John Rash wrote that “NATO’s strength in numbers makes U.S. more secure” (Opinion Exchange, April 6). But pressing the military threat up to Russia’s borders may increase rather than decrease the risk of war, including nuclear war. President Joe Biden’s proposed $850 billion defense budget, along with nearly $100 billion in supplemental requests for military aid, would push the U.S. military spending toward $1 trillion. Current law also requires that military services and commands submit “unfunded priorities” lists to tell Congress what they might wish in addition to the president’s budget. This year those requests are for another $25 billion.
I wish instead that departments like housing and urban development were the ones required to submit unfunded priorities lists. I would feel more secure if my Minneapolis neighborhood did not have so many fences and jersey barriers to keep out homeless people. My wish list would include housing for the homeless instead of more funds for NATO.
James Haefemeyer, Minneapolis
I usually don’t read the Business section, but Tuesday’s article “JPMorgan’s CEO warns of risks not seen since WWII” quoted someone I don’t have the kindest thoughts for but is the smartest person in the nation’s most influential bank. JPMorgan’s CEO Jamie Dimon argues that the United States must continue to hold its leadership role in the West or it will eventually cede that role. That includes continuing to support Ukraine in its war against Russia. He argues that the war in Ukraine, as well as U.S. political polarization, may very well be creating risks that could eclipse anything since World War II. That is scary. Not that many Americans are old enough to remember how bad it was in the U.S. and the world back then, but a quick look into a history book should make you shake in your boots.
It also makes me shake in my boots that the Republican Party’s presumed presidential candidate is an isolationist who is very friendly toward Russia’s Vladimir Putin and his war in Ukraine, and so are his acolytes in Congress and on Fox. They are arguing that Putin’s invasion is none of our business and that what happens “over there” won’t affect us. They couldn’t be more wrong, and those who said that before WWII were just as wrong. Dimon — who knows a lot more about economics than Donald Trump, who until recently couldn’t come up with enough cash to make a deposit on his appeals bond — ties democracy, and the freedoms it protects, including economic freedom, together. Kissing up to authoritarian Putin is essentially like handing him our handcuffs and turning over the keys to our economic house. Dimon as much as said we will lose our freedoms if Putin and Xi Jinping in China aren’t stopped.

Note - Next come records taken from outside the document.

Lemma replace_from_step (old new : list ascii) (c : ascii) (s : list ascii) :
  Str.starts_with old (c :: s) = false →
  Str.replace_from 0 old new (c :: s) = c :: Str.replace_from 0 old new s.
Proof. intros H. cbn [Str.replace_from]. by rewrite H. Qed.

Lemma replace_from_same (o : ascii) (old : list ascii) : ∀ s,
  Str.replace_from 0 (o :: old) (o :: old) s = s.
Proof.
intros s. remember (length s) as n eqn:Hn. revert s Hn.
induction n as [n IH] using lt_wf_ind. intros [|c s] Hn; [done|].
destruct (Str.starts_with (o :: old) (c :: s)) eqn:Hs.
- apply starts_with_spec in Hs as [rest Hrest]. rewrite Hrest.
  rewrite replace_from_match. f_equal.
  apply (IH (length rest)); [|done].
  rewrite Hn, Hrest, length_app. simpl. lia.
- rewrite replace_from_step by done. f_equal.
  apply (IH (length s)); [|done]. rewrite Hn. simpl. lia.
Qed.

Lemma replace_from_absent (old new : list ascii) : ∀ s,
  (∀ pre post, s ≠ pre ++ old ++ post) →
  Str.replace_from 0 old new s = s.
Proof.
induction s as [|c s IH]; intros Habs; [done|].
rewrite replace_from_step.
- f_equal. apply IH. intros pre post ->. by apply (Habs (c :: pre) post).
- destruct (Str.starts_with old (c :: s)) eqn:Hs; [|done].
  apply starts_with_spec in Hs as [rest Hrest].
  by destruct (Habs [] rest).
Qed.

Lemma concat_singletons {A} (l : list A) : concat ((λ c, [c]) <$> l) = l.
Proof. induction l as [|x l IH]; [done|]. rewrite fmap_cons. simpl. by f_equal. Qed.

Lemma replace_same (s old : string) : Str.replace s old old = s.
Proof.
unfold Str.replace. destruct (Str.chars old) as [|o l] eqn:Hold.
- simpl. rewrite concat_singletons. apply of_chars_chars.
- rewrite replace_from_same. apply of_chars_chars.
Qed.

(** X13.  Converting a file to the format its extension already names
    keeps the file name. *)
Theorem output_name_same_format (file_name : string) (c : conversion) :
  extension_of file_name = target_extension c →
  output_name file_name (extension_of file_name) c = file_name.
Proof. intros H. unfold output_name. rewrite H. apply replace_same. Qed.

Lemma output_name_same_format_witness :
  output_name "a.csv.csv" (extension_of "a.csv.csv") CSV = "a.csv.csv"%string.
Proof. by apply (output_name_same_format "a.csv.csv" CSV). Defined.

(** X14.  When the lower-cased extension does not occur in the file name
    as written, the converted file keeps the name of the upload, whatever
    the target format. *)
Theorem output_name_without_occurrence
        (file_name file_extension : string) (c : conversion) :
  file_extension ≠ EmptyString →
  (∀ pre post,
     Str.chars file_name ≠ pre ++ Str.chars file_extension ++ post) →
  output_name file_name file_extension c = file_name.
Proof.
intros Hne Habs. unfold output_name, Str.replace.
destruct (Str.chars file_extension) as [|o l] eqn:Hext.
- destruct Hne. apply chars_inj. by rewrite Hext.
- rewrite replace_from_absent by done. apply of_chars_chars.
Qed.

End Replace.

Section ReplaceWitness.

Lemma output_name_without_occurrence_witness :
  output_name "REPORT.CSV" ".csv" Excel = "REPORT.CSV"%string.
Proof.
apply (output_name_without_occurrence "REPORT.CSV" ".csv" Excel).
- discriminate.
- intros pre post H.
  assert (Hin : "c"%char ∈ Str.chars "REPORT.CSV").
  { rewrite H. rewrite !elem_of_app. right. left.
    apply (bool_decide_unpack _). vm_compute. reflexivity. }
  revert Hin. apply (bool_decide_unpack _). vm_compute. reflexivity.
Defined.

End ReplaceWitness.

Section PlainOutputName.

Lemma replace_from_dotfree (e new : list ascii) : ∀ pre,
  OsPath.extsep ∉ pre →
  Str.replace_from 0 (OsPath.extsep :: e) new (pre ++ OsPath.extsep :: e)
  = pre ++ new.
Proof.
induction pre as [|c pre IH]; intros Hdot.
- replace ([] ++ OsPath.extsep :: e) with ((OsPath.extsep :: e) ++ [])
    by (by rewrite app_nil_r).
  rewrite replace_from_match. simpl. by rewrite app_nil_r.
- apply not_elem_of_cons in Hdot as [Hc Hpre].
  change ((c :: pre) ++ OsPath.extsep :: e)
    with (c :: (pre ++ OsPath.extsep :: e)).
  rewrite replace_from_step.
  + simpl. f_equal. by apply IH.
  + simpl. by rewrite bool_decide_eq_false_2.
Qed.

(** X15.  For a name made of a stem without dot or path separator, a dot
    and a lower-case suffix without dot or separator, the converted file
    is named by the stem followed by the extension of the target format:
    the name the conversion rule asks for. *)
Theorem output_name_plain_name (c0 : ascii) (stem e : list ascii) (c : conversion) :
  OsPath.extsep ∉ c0 :: stem → OsPath.sep ∉ c0 :: stem →
  OsPath.extsep ∉ e → OsPath.sep ∉ e →
  Str.lower_char <$> e = e →
  output_name (Str.of_chars ((c0 :: stem) ++ OsPath.extsep :: e))
              (extension_of (Str.of_chars ((c0 :: stem) ++ OsPath.extsep :: e)))
              c
    = Str.of_chars ((c0 :: stem) ++ Str.chars (target_extension c)) ∧
  replace_extension (Str.of_chars ((c0 :: stem) ++ OsPath.extsep :: e)) c
    = Str.of_chars ((c0 :: stem) ++ Str.chars (target_extension c)).
Proof.
intros Hdot Hsep Hdot_e Hsep_e Hlow.
assert (Hc0 : c0 ≠ OsPath.extsep).
{ intros ->. apply Hdot. by left. }
pose proof (splitext_plain c0 stem e Hc0 Hsep Hdot_e Hsep_e) as Hsplit.
split.
- unfold extension_of. rewrite Hsplit. cbn [snd].
  rewrite lower_of_chars, fmap_cons, Hlow.
  change (Str.lower_char OsPath.extsep) with OsPath.extsep.
  unfold output_name, Str.replace. rewrite !chars_of_chars.
  by rewrite replace_from_dotfree.
- unfold replace_extension. rewrite Hsplit. cbn [fst].
  by rewrite of_chars_app, of_chars_chars.
Qed.

Lemma output_name_plain_name_witness :
  output_name "sales_2024.csv" (extension_of "sales_2024.csv") Excel
    = "sales_2024.xlsx"%string ∧
  replace_extension "sales_2024.csv" Excel = "sales_2024.xlsx"%string.
Proof.
apply (output_name_plain_name "s" (Str.chars "ales_2024") (Str.chars "csv") Excel);
  first [ reflexivity | apply (bool_decide_unpack _); vm_compute; reflexivity ].
Defined.

End PlainOutputName.

(** * The run as a whole *)

(** ** Completion *)

Section Completion.

Variable ui : string → widgets.

Lemma process_file_some_iff (file : UploadedFile) (s : state) :
  is_Some (process_file ui file s) ↔ readable file.
Proof.
unfold process_file, readable.
destruct (decide (extension_of (name file) = ".csv"%string)) as [Hc|Hc].
- rewrite Hc. destruct (read_csv file) as [df|]; simpl; split.
  + intros _. split; [by eexists|discriminate].
  + intros _. by eexists.
  + by intros [? ?].
  + intros [H _]. by destruct (H eq_refl).
- destruct (decide (extension_of (name file) = ".xlsx"%string)) as [Hx|Hx].
  + rewrite Hx. destruct (read_excel file) as [df|]; simpl; split.
    * intros _. split; [discriminate|by eexists].
    * intros _. by eexists.
    * by intros [? ?].
    * intros [_ H]. by destruct (H eq_refl).
  + split; [|by eexists]. intros _. split; intros; done.
Qed.

Lemma process_files_some_iff (files : list UploadedFile) : ∀ s,
  is_Some (process_files ui files s) ↔ Forall readable files.
Proof.
induction files as [|file files IH]; intros s.
- split; [constructor|by eexists].
- rewrite Forall_cons, <- (process_file_some_iff file s). simpl.
  destruct (process_file ui file s) as [s1|]; simpl.
  + rewrite IH. split; [intros ?; split; [by eexists|done]|tauto].
  + split; [by intros [? ?]|]. intros [[? ?] _]. done.
Qed.

Lemma main_some_iff_loop (uploaded_files : list UploadedFile) :
  is_Some (main ui uploaded_files) ↔
  is_Some (process_files ui uploaded_files initial).
Proof.
unfold main.
destruct (process_files ui uploaded_files initial) as [s|]; simpl.
- split; intros _; by eexists.
- split; by intros [? ?].
Qed.


End Completion.

(** ** Reports *)

Section Reports.

Variable ui : string → widgets.

Lemma errors_render e s :
  errors (render e s) =
  errors s ++ match e with st_error_unsupported x => [x] | _ => [] end.
Proof. unfold errors, render. simpl. rewrite omap_app. by destruct e. Qed.

Lemma clean_errors w (df : DataFrame) s : errors (clean w df s).2 = errors s.
Proof.
unfold clean.
destruct (btn_remove_duplicates w), (btn_normalize w), (btn_fill_missing w);
  simpl; rewrite ?errors_render; simpl; rewrite ?app_nil_r; done.
Qed.

Lemma visualize_errors w (df : DataFrame) s : errors (visualize w df s) = errors s.
Proof.
unfold visualize. case_match; [|done].
rewrite errors_render. simpl. by rewrite app_nil_r.
Qed.

Lemma pipeline_errors file ext (df : DataFrame) s :
  errors (pipeline ui file ext df s) = errors s.
Proof.
unfold pipeline.
set (s3 := render (st_dataframe (head df))
             (render (st_write_size (size file))
                (render (st_subheader (name file)) s))).
assert (H3 : errors s3 = errors s).
{ unfold s3. rewrite !errors_render. simpl. by rewrite !app_nil_r. }
pose proof (clean_errors (ui (name file)) df s3) as Hc.
destruct (clean (ui (name file)) df s3) as [df' s4]. simpl in Hc.
pose proof (visualize_errors (ui (name file)) df' s4) as Hv.
unfold convert. rewrite errors_render. simpl. rewrite app_nil_r.
unfold errors in *. simpl. by rewrite Hv, Hc, H3.
Qed.

Lemma process_file_errors file s s' :
  process_file ui file s = Some s' →
  errors s' = errors s ++
              (if supported file then [] else [extension_of (name file)]).
Proof.
unfold process_file, supported.
destruct (decide (extension_of (name file) = ".csv"%string)) as [Hc|Hc].
- rewrite (bool_decide_eq_true_2 _ Hc). simpl.
  destruct (read_csv file) as [df|]; simpl; [|done].
  intros [= <-]. by rewrite pipeline_errors, app_nil_r.
- rewrite (bool_decide_eq_false_2 _ Hc). simpl.
  destruct (decide (extension_of (name file) = ".xlsx"%string)) as [Hx|Hx].
  + rewrite (bool_decide_eq_true_2 _ Hx).
    destruct (read_excel file) as [df|]; simpl; [|done].
    intros [= <-]. by rewrite pipeline_errors, app_nil_r.
  + rewrite (bool_decide_eq_false_2 _ Hx).
    intros [= <-]. by rewrite errors_render.
Qed.
Definition reload : Local.M State unit :=
  Local.modify (fun d =>
    {| name := name d; description := description d;
       isPrivate := isPrivate d; isLoading := isLoading d; open := open d;
       reloaded := true |}).

(** [name.trim().toLowerCase().replace(/\s+/g, '-')] *)
Definition channelName (name : string) : string :=
  replaceWhitespaceRuns false (toLowerCase (trim name)).

Definition createdToast (name : string) : Toast.t :=
  {| Toast.title := "Channel created";
     Toast.description :=
       "#" ++ channelName name ++ " has been created successfully.";
     Toast.variant := None |}.

Definition failedToast : Toast.t :=
  {| Toast.title := "Error";
     Toast.description := "Failed to create channel. Please try again.";
     Toast.variant := Some "destructive" |}.

(** [handleSubmit]; the flag [isPrivate] is sent as 1 or 0, read here as
    the boolean it stands for; [random] is the value of
    [Math.random().toString(36).substr(2, 9)] at the call. *)
Definition handleSubmit (activeGroup : option string) (user : User.t)
  (random : string) : Local.M State unit :=
  (d <- Local.get ;;
   match activeGroup with
   | None => Local.ret tt
   | Some group =>
       if negb (truthy (trim (name d))) || negb (truthy group)
       then Local.ret tt
       else
         setIsLoading true ;;
         Local.tryFinally
           (Local.tryCatch
              (now <- Local.lift Eff.dateNow ;;
               Local.lift
                 (Eff.await
                    (Remote.channels_create
                       {| Channel.id :=
                            "channel_" ++ numberToString now ++ "_"
                            ++ random;
                          Channel.groupId := group;
                          Channel.name := channelName (name d);
                          Channel.description :=
                            orUndefined (trim (description d));
                          Channel.isPrivate := isPrivate d;
                          Channel.createdBy := User.id user;
                          Channel.createdAt := EmptyString |})) ;;
               Local.lift (Eff.toast (createdToast (name d))) ;;
               setName EmptyString ;;
               setDescription EmptyString ;;
               setIsPrivate false ;;
               onOpenChange false ;;
               reload)
              (fun error =>
                 Local.lift
                   (Eff.consoleWrite ("Error creating channel: " ++ error)) ;;
                 Local.lift (Eff.toast failedToast)))
           (setIsLoading false)
   end)%local.

End CreateChannelDialog.

(** ** CreateWorkspaceDialog *)

Module CreateWorkspaceDialog.
Import Js JsMore.

Record State : Type := mk
  { name : string;
    description : string;
    isLoading : bool;
    open : bool;
    reloaded : bool }.

Definition setName (x : string) : Local.M State unit :=
  Local.modify (fun d =>
    {| name := x; description := description d; isLoading := isLoading d;
       open := open d; reloaded := reloaded d |}).

Definition setDescription (x : string) : Local.M State unit :=
  Local.modify (fun d =>
    {| name := name d; description := x; isLoading := isLoading d;
       open := open d; reloaded := reloaded d |}).

Definition setIsLoading (x : bool) : Local.M State unit :=
  Local.modify (fun d =>
    {| name := name d; description := description d; isLoading := x;
       open := open d; reloaded := reloaded d |}).

Definition onOpenChange (x : bool) : Local.M State unit :=
  Local.modify (fun d =>
    {| name := name d; description := description d;
       isLoading := isLoading d; open := x; reloaded := reloaded d |}).
#[export] Set Default Goal Selector "!".
#[export] Set Warnings "-clear-no-such-hyp".

Declare Scope forja_scope.
Delimit Scope forja_scope with forja.

(** ** Results: a value or an error *)

Inductive res (E A : Type) : Type :=
| Ok (a : A)
| Err (e : E).
Arguments Ok {E A} a.
Arguments Err {E A} e.

#[export] Instance res_ret {E} : MRet (res E) := λ A a, Ok a.
#[export] Instance res_bind {E} : MBind (res E) := λ A B k m,
  match m with Ok a => k a | Err e => Err e end.

(** [fail_if c e] is the early return [if c { return e }]. *)
Definition fail_if {E} (c : bool) (e : E) : res E unit :=
  if c then Err e else Ok tt.

(** A loop that updates its variables and may return early with an error. *)
Fixpoint loop {E A X} (body : X → A → res E X) (x : X) (l : list A) : res E X :=
  match l with
  | [] => Ok x
  | a :: l' => x' ← body x a; loop body x' l'
  end.

Definition is_ok {E A} (r : res E A) : bool :=
  match r with Ok _ => true | Err _ => false end.

(** ** Stateful computations that may fail

    The state after an error is kept: Go code that has already mutated a map
    when it returns an error leaves the mutation behind. *)

Definition M (E S A : Type) : Type := S → res E A * S.

#[export] Instance M_ret {E S} : MRet (M E S) := λ A a s, (Ok a, s).
#[export] Instance M_bind {E S} : MBind (M E S) := λ A B k m s,
  match m s with
  | (Ok a, s') => k a s'
  | (Err e, s') => (Err e, s')
  end.

Definition get {E S} : M E S S := λ s, (Ok s, s).
Definition gets {E S A} (f : S → A) : M E S A := λ s, (Ok (f s), s).
Definition modify {E S} (f : S → S) : M E S unit := λ s, (Ok tt, f s).
Definition throw {E S A} (e : E) : M E S A := λ s, (Err e, s).
Definition lift {E S A} (r : res E A) : M E S A := λ s, (r, s).

(** ** Lemmas on the two monads *)

Section monads.
Context {E S A B : Type}.
Implicit Types (m : M E S A) (k : A → M E S B) (s : S).

Lemma res_bind_ok (r : res E A) (f : A → res E B) b :
  r ≫= f = Ok b ↔ ∃ a, r = Ok a ∧ f a = Ok b.
Proof.
  destruct r as [a|e]; cbn.
  - split; [intros Hb; by exists a | by intros (? & [= ->] & ?)].
  - split; [done | by intros (? & ? & ?)].
Qed.

Lemma M_bind_ok m k s b s' :
  (m ≫= k) s = (Ok b, s') ↔ ∃ a s1, m s = (Ok a, s1) ∧ k a s1 = (Ok b, s').
Proof.
  unfold mbind, M_bind. destruct (m s) as [[a|e] s1]; split; try done.
  - intros Hk. by exists a, s1.
  - by intros (? & ? & [= -> ->] & ?).
  - by intros (? & ? & ? & ?).
Qed.

Lemma M_bind_run m k s :
  (m ≫= k) s = match m s with
               | (Ok a, s') => k a s'
               | (Err e, s') => (Err e, s')
               end.
Proof. done. Qed.
End monads.
(** A stored run shows the newest phase and, as version, the length of the
    history at the width of an [int]. *)
Definition represents (run : Run) (t : list phase) : Prop :=
  r_Version run = wrap64 (Z.of_nat (length t)) ∧
  match t with p :: _ => r_State run = phase_state p | [] => False end.

Definition abstracts (s : Store) (h : gmap RunID (list phase)) : Prop :=
  ∀ id, option_Forall2 represents (runs s !! id) (h !! id).

(** ** The representation invariant *)

Definition run_ok (id : RunID) (run : Run) : Prop :=
  r_RunID run = id ∧ r_SchemaVersion run = "1.0" ∧
  validateObjective (r_Objective run) = Ok tt ∧
  (∃ p, r_State run = phase_state p) ∧
  (instant (r_CreatedAt run) ≤ instant (r_UpdatedAt run))%Z.

(** [old] is an earlier value of the run [new]. *)
Definition earlier (old new : Run) : Prop :=
  r_RunID old = r_RunID new ∧ r_Objective old = r_Objective new ∧
  r_CreatedAt old = r_CreatedAt new ∧
  rtc (λ a b, CanTransition a b = true) (r_State old) (r_State new) ∧
  (instant (r_UpdatedAt old) ≤ instant (r_UpdatedAt new))%Z.

Definition store_ok (s : Store) : Prop :=
  map_Forall run_ok (runs s) ∧
  ∀ k rc, receipts s !! k = Some rc →
    ∃ cur, runs s !! r_RunID (receipt_run rc) = Some cur ∧ earlier (receipt_run rc) cur.

Section facts.
Context `{Clock, Sha256}.

Lemma advance_updated old t now :
  (instant (r_UpdatedAt old) ≤ instant (r_UpdatedAt (advance old t now)))%Z.
Proof. cbn. unfold Before. destruct (_ <? _)%Z eqn:?; bool_prop; lia. Qed.
(* ===== verification/Governance.v ===== *)
(** * The governance contract of [internal/control]

    An abstract machine over sprints, decisions and runs ([gstep]) that says
    what the control plane may do, its invariant [gov_ok], and the proofs that
    the invariant is kept. [ControlRefinement] shows that every command of the
    in-memory repository is one step of this machine. *)

From S2P Require Import Prelude GoLib Fault Contracts Identity RunState ControlMemory.

Record Gov := mkGov {
  g_sprints : gmap SprintID Sprint;
  g_decisions : gmap DecisionID Decision;
  g_runs : gmap RunID Run;
}.

(** The stored aggregates of a repository. *)
Definition gov `{Json} (s : MemoryRepository) : Gov :=
  mkGov (m_sprints s) (m_decisions s) (m_runs s).

(** A run state that only an approved sprint may show. *)
Definition working (st : string) : Prop :=
  ∃ p, st = phase_state p ∧
    p ∈ [Queued; Preparing; Running; Validating; AwaitingDecision; Completed;
         FailedRetryable; FailedTerminal].

Definition stopping (st : string) : Prop := st = StateCancelling ∨ st = StateCancelled.

(** [sp'] is [sp] with another status and pending decision. *)
Definition restatus (sp sp' : Sprint) (status : string) (pending : option string) : Prop :=
  s_SprintID sp' = s_SprintID sp ∧ s_RunID sp' = s_RunID sp ∧
  s_Title sp' = s_Title sp ∧ s_Objective sp' = s_Objective sp ∧
  s_SequenceNumber sp' = s_SequenceNumber sp ∧ s_Version sp' = incr (s_Version sp) ∧
  s_Status sp' = status ∧ s_PendingDecisionID sp' = pending.

(** [d'] is the pending decision [d], decided by [actor]. *)
Definition decided (d d' : Decision) (status : string) (actor : string) : Prop :=
  d_DecisionID d' = d_DecisionID d ∧ d_SprintID d' = d_SprintID d ∧
  d_RunID d' = d_RunID d ∧ d_RiskClass d' = d_RiskClass d ∧
  d_RequestedBy d' = d_RequestedBy d ∧ d_Version d' = incr (d_Version d) ∧
  d_Status d' = status ∧ d_DecidedBy d' = Some actor ∧ is_Some (d_DecidedAt d').

(** ** The abstract machine *)

Inductive gstep (g : Gov) : Gov → Prop :=
| g_idle : gstep g g
| g_create rid run :
    g_runs g !! rid = None → r_RunID run = rid → r_State run = StateDraft →
    gstep g (mkGov (g_sprints g) (g_decisions g) (<[rid := run]> (g_runs g)))
| g_plan sid sp run :
    sid ≠ "" → g_sprints g !! sid = None → g_runs g !! s_RunID sp = None →
    s_SprintID sp = sid → s_Status sp = SprintProposed → s_PendingDecisionID sp = None →
    r_RunID run = s_RunID sp → r_State run = StateDraft →
    gstep g (mkGov (<[sid := sp]> (g_sprints g)) (g_decisions g)
               (<[s_RunID sp := run]> (g_runs g)))
| g_submit sid sp sp' did d run now :
    g_sprints g !! sid = Some sp → s_Status sp = SprintProposed →
    g_decisions g !! did = None →
    g_runs g !! s_RunID sp = Some run →
    CanTransition (r_State run) StateAwaitingApproval = true →
    restatus sp sp' SprintAwaitingApproval (Some did) →
    d_DecisionID d = did → d_SprintID d = s_SprintID sp → d_RunID d = s_RunID sp →
    d_Status d = DecisionPending → d_DecidedBy d = None →
    gstep g (mkGov (<[sid := sp']> (g_sprints g)) (<[did := d]> (g_decisions g))
               (<[s_RunID sp := advance run StateAwaitingApproval now]> (g_runs g)))
| g_decide (approve : bool) actor did d d' sp sp' run now :
    g_decisions g !! did = Some d → d_Status d = DecisionPending →
    g_sprints g !! d_SprintID d = Some sp → g_runs g !! d_RunID d = Some run →
    CanTransition (r_State run) (if approve then StateQueued else StateCancelling) = true →
    decided d d' (if approve then DecisionApproved else DecisionRejected) actor →
    restatus sp sp' (if approve then SprintApproved else SprintRejected) None →
    gstep g (mkGov (<[d_SprintID d := sp']> (g_sprints g)) (<[did := d']> (g_decisions g))
               (<[d_RunID d :=
                  advance run (if approve then StateQueued else StateCancelling) now]>
                  (g_runs g)))
| g_transition rid run target sprints' now :
    g_runs g !! rid = Some run → CanTransition (r_State run) target = true →
    isPrivilegedResumeTransition (r_State run) target = false →
    (∀ sid sp, g_sprints g !! sid = Some sp → s_RunID sp = rid →
       s_Status sp ≠ SprintAwaitingApproval ∧ s_PendingDecisionID sp = None ∧
       (s_Status sp = SprintProposed → target = StateCancelling) ∧
       if bool_decide (target = StateCancelling) &&
          (bool_decide (s_Status sp = SprintProposed) || bool_decide (s_Status sp = SprintApproved))
       then ∃ sp', restatus sp sp' SprintCancelling None ∧
                   sprints' = <[sid := sp']> (g_sprints g)
       else sprints' = g_sprints g) →
    ((∀ sid sp, g_sprints g !! sid = Some sp → s_RunID sp ≠ rid) → sprints' = g_sprints g) →
    gstep g (mkGov sprints' (g_decisions g) (<[rid := advance run target now]> (g_runs g)))
| g_resume rid run now :
    g_runs g !! rid = Some run →
    r_State run = StateFailedRetryable ∨ r_State run = StateAwaitingDecision →
    gstep g (mkGov (g_sprints g) (g_decisions g)
               (<[rid := advance run StateQueued now]> (g_runs g))).
(* ===== verification/ControlRefinement.v ===== *)
(** * The in-memory repository implements the governance contract

    Every command of [ControlMemory] is at most one step of the abstract
    machine of [Governance], whether it succeeds, fails or is a replay; hence
    the governance invariant holds in every reachable repository. The file also
    proves that commands are applied exactly once, that every outcome is
    audited as specified, and that the order in which Go ranges over the
    sprint map does not matter. *)

From S2P Require Import Prelude GoLib Fault Contracts Identity RunState.
From S2P Require Import ControlMemory Governance.

Section refinement.
Context `{Clock, Sha256, Json}.
Context `{!JsonCodec PlanResult, !JsonCodec SubmissionResult, !JsonCodec DecisionResult,
          !JsonCodec Run}.
Implicit Types s : MemoryRepository.

(** ** The command frame *)

Lemma appendSuccessAudit_run md scope replay s :
  ∃ n, appendSuccessAuditLocked md scope replay s =
    (Ok tt, mkRepo _ (m_sprints s) (m_decisions s) (m_runs s) (m_receipts s)
      (if bool_decide (AuditToolName md = "") then m_audits s
       else m_audits s ++
         [mkAudit (AuditToolName md) "succeeded" (ActorType md) (ActorID md)
            (CorrelationID md) (CausationID md) (IdempotencyKey md) scope "" replay
            (UTC (clock_reading (m_ticks s)))])
      (m_nextSequence s) n).
Proof.
  unfold appendSuccessAuditLocked. case_bool_decide.
  - exists (m_ticks s). by destruct s.
  - by eexists.
Qed.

This is not just a partisan position; this is a cold hard economic fact. As things get worse and Ukraine teeters closer to defeat because of lack of aid, I now know what it was like for my parents and grandparents to watch Adolf Hitler grow and ready himself to swallow Poland and then bomb and invade the rest of Europe, while isolationists in America fought against FDR’s efforts to rein him in before it was too late.